Task requirements
Whenever a line in the entries below contains the string "split", copy that line.

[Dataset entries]
____
Lemma runPrompts_skips_database (options : PromptOptions) (w : World) b :
  selected_backend options w = Value b →
  includes SKIP_DB_BACKENDS b = true →
  wp is_database_or_orm_prompt (runPrompts options) w
    (λ cfg n, n = 0 ∧ database cfg = db_none ∧ orm cfg = orm_none)
    (λ n, n = 0).
Proof.
  unfold selected_backend. intros Hsel Hskip. unfold runPrompts.
  destruct b; try discriminate Hskip.
  all: (repeat wp_step).
  all: try done.
Qed.

(** X2. With the backend [convex] or [none], [runPrompts] shows neither
    the database prompt nor the ORM prompt, and every configuration it
    returns has database [none] and ORM [none], whatever [--db] and
    [--orm] say. *)
Theorem skip_database_backends_ignore_the_database (options : PromptOptions)
    (w : World) (b : BackendFramework) :
  selected_backend options w = Value b →
  includes SKIP_DB_BACKENDS b = true →
  tally is_database_or_orm_prompt (events (runPrompts options) w) = 0
  ∧ ∀ cfg evs, runPrompts options w = (Ok cfg, evs) →
      database cfg = db_none ∧ orm cfg = orm_none.
Proof.
  intros Hsel Hskip.
  pose proof (runPrompts_skips_database options w b Hsel Hskip) as Hwp.
  split.
  - apply (wp_events _ _ _ (λ n, n = 0)).
    eapply wp_mono; [exact Hwp | by intros ? ? (? & _) | done].
  - intros cfg evs Hrun.
    by pose proof (wp_returned _ _ _ _ _ _ _ Hwp Hrun) as (_ & ? & ?).
Qed.

Lemma skip_database_backends_ignore_the_database_witness :
  ∃ cfg evs,
    runPrompts convex_sqlite_options
      (sample_world backend_none sqlite prisma npm) = (Ok cfg, evs)
    ∧ database cfg = db_none
    ∧ orm cfg = orm_none.
Proof.
  eexists _, _. split; [vm_compute; reflexivity |].
  refine (proj2 (skip_database_backends_ignore_the_database
                   convex_sqlite_options
                   (sample_world backend_none sqlite prisma npm)
                   backend_convex eq_refl eq_refl) _ _ _).
  vm_compute. reflexivity.
Defined.

(** X3. In a configuration that [runPrompts] returns, the package
    manager is [bun] when the backend is [elysia] and when the runtime is
    [bun] (which only [hono] has); in every other case it is the [--pm]
    flag or the answer to the package-manager prompt. *)
Theorem package_manager_is_forced_or_selected (options : PromptOptions)
    (w : World) (cfg : ProjectConfig) (evs : list Event) :
  runPrompts options w = (Ok cfg, evs) →
  (backend cfg = elysia → packageManager cfg = bun)
  ∧ (runtime cfg = Some rt_bun → backend cfg = hono ∧ packageManager cfg = bun)
  ∧ (backend cfg ≠ elysia → runtime cfg ≠ Some rt_bun →
     selected_packageManager options w = Value (packageManager cfg)).
Proof.
  intros Hrun.
  pose proof (wp_returned _ _ _ _ _ _ _ (runPrompts_config options w) Hrun)
    as (_ & _ & Hrt & _ & _ & _ & Hpm & _).
  destruct (backend cfg) eqn:Hb; cbn in Hrt; try rewrite Hrt in Hpm;
    try (destruct Hrt as (r & Hr & _); rewrite Hr in *; destruct r);
    revert Hpm; eval_includes; cbn; intros Hpm;
    repeat split; intros; try done; try congruence.
Qed.

Lemma package_manager_is_forced_or_selected_witness :
  ∃ cfg evs,
    runPrompts no_options (sample_world elysia db_none orm_none npm)
      = (Ok cfg, evs)
    ∧ backend cfg = elysia
    ∧ packageManager cfg = bun.
Proof.
  eexists _, _. split; [vm_compute; reflexivity |]. split; [reflexivity |].
  edestruct (package_manager_is_forced_or_selected no_options
               (sample_world elysia db_none orm_none npm)) as [Hforced _];
    [vm_compute; reflexivity |].
  exact (Hforced eq_refl).
Defined.

(** X4. In a configuration that [runPrompts] returns, the ORM is [none]
    when the database is [none]; it is the single entry of the database's
    allow-list when that list has one entry; and it is the [--orm] flag or
    the answer to the ORM prompt when the list has more. *)
Theorem orm_follows_the_database (options : PromptOptions) (w : World)
    (cfg : ProjectConfig) (evs : list Event) :
  runPrompts options w = (Ok cfg, evs) →
  (database cfg = db_none → orm cfg = orm_none)
  ∧ ((length (DATABASE_ORM_COMPAT (database cfg)) ≤ 1)%nat →
     DATABASE_ORM_COMPAT (database cfg) !! 0 = Some (orm cfg))
  ∧ ((1 < length (DATABASE_ORM_COMPAT (database cfg)))%nat →
     selected (opt_orm options) (answer_orm w) = Value (orm cfg)).
Proof.
  intros Hrun.
  pose proof (wp_returned _ _ _ _ _ _ _ (runPrompts_config options w) Hrun)
    as (_ & _ & _ & Hdb & _).
  destruct (includes SKIP_DB_BACKENDS (backend cfg)).
  - destruct Hdb as [-> ->]. cbn. repeat split; intros; first [done | lia].
  - destruct Hdb as [_ Horm]. unfold resolved_orm in Horm.
    destruct (database cfg); repeat case_bool_decide; cbn in *;
      repeat split; intros; try done; try lia; congruence.
Qed.

Lemma orm_follows_the_database_witness :
  ∃ cfg evs,
    runPrompts no_options (sample_world express mongodb drizzle npm)
      = (Ok cfg, evs)
    ∧ database cfg = mongodb
    ∧ orm cfg = prisma.
Proof.
  eexists _, _. split; [vm_compute; reflexivity |]. split; [reflexivity |].
  edestruct (orm_follows_the_database no_options
               (sample_world express mongodb drizzle npm)) as (_ & Hsingle & _);
    [vm_compute; reflexivity |].
  symmetry. exact (inj Some _ _ (Hsingle (le_n 1))).
Defined.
____
Written solution
  split.
  eexists _, _. split; [vm_compute; reflexivity |].
    repeat split; intros; try done; try congruence.
  eexists _, _. split; [vm_compute; reflexivity |]. split; [reflexivity |].
  - destruct Hdb as [-> ->]. cbn. repeat split; intros; first [done | lia].
      repeat split; intros; try done; try lia; congruence.
  eexists _, _. split; [vm_compute; reflexivity |]. split; [reflexivity |].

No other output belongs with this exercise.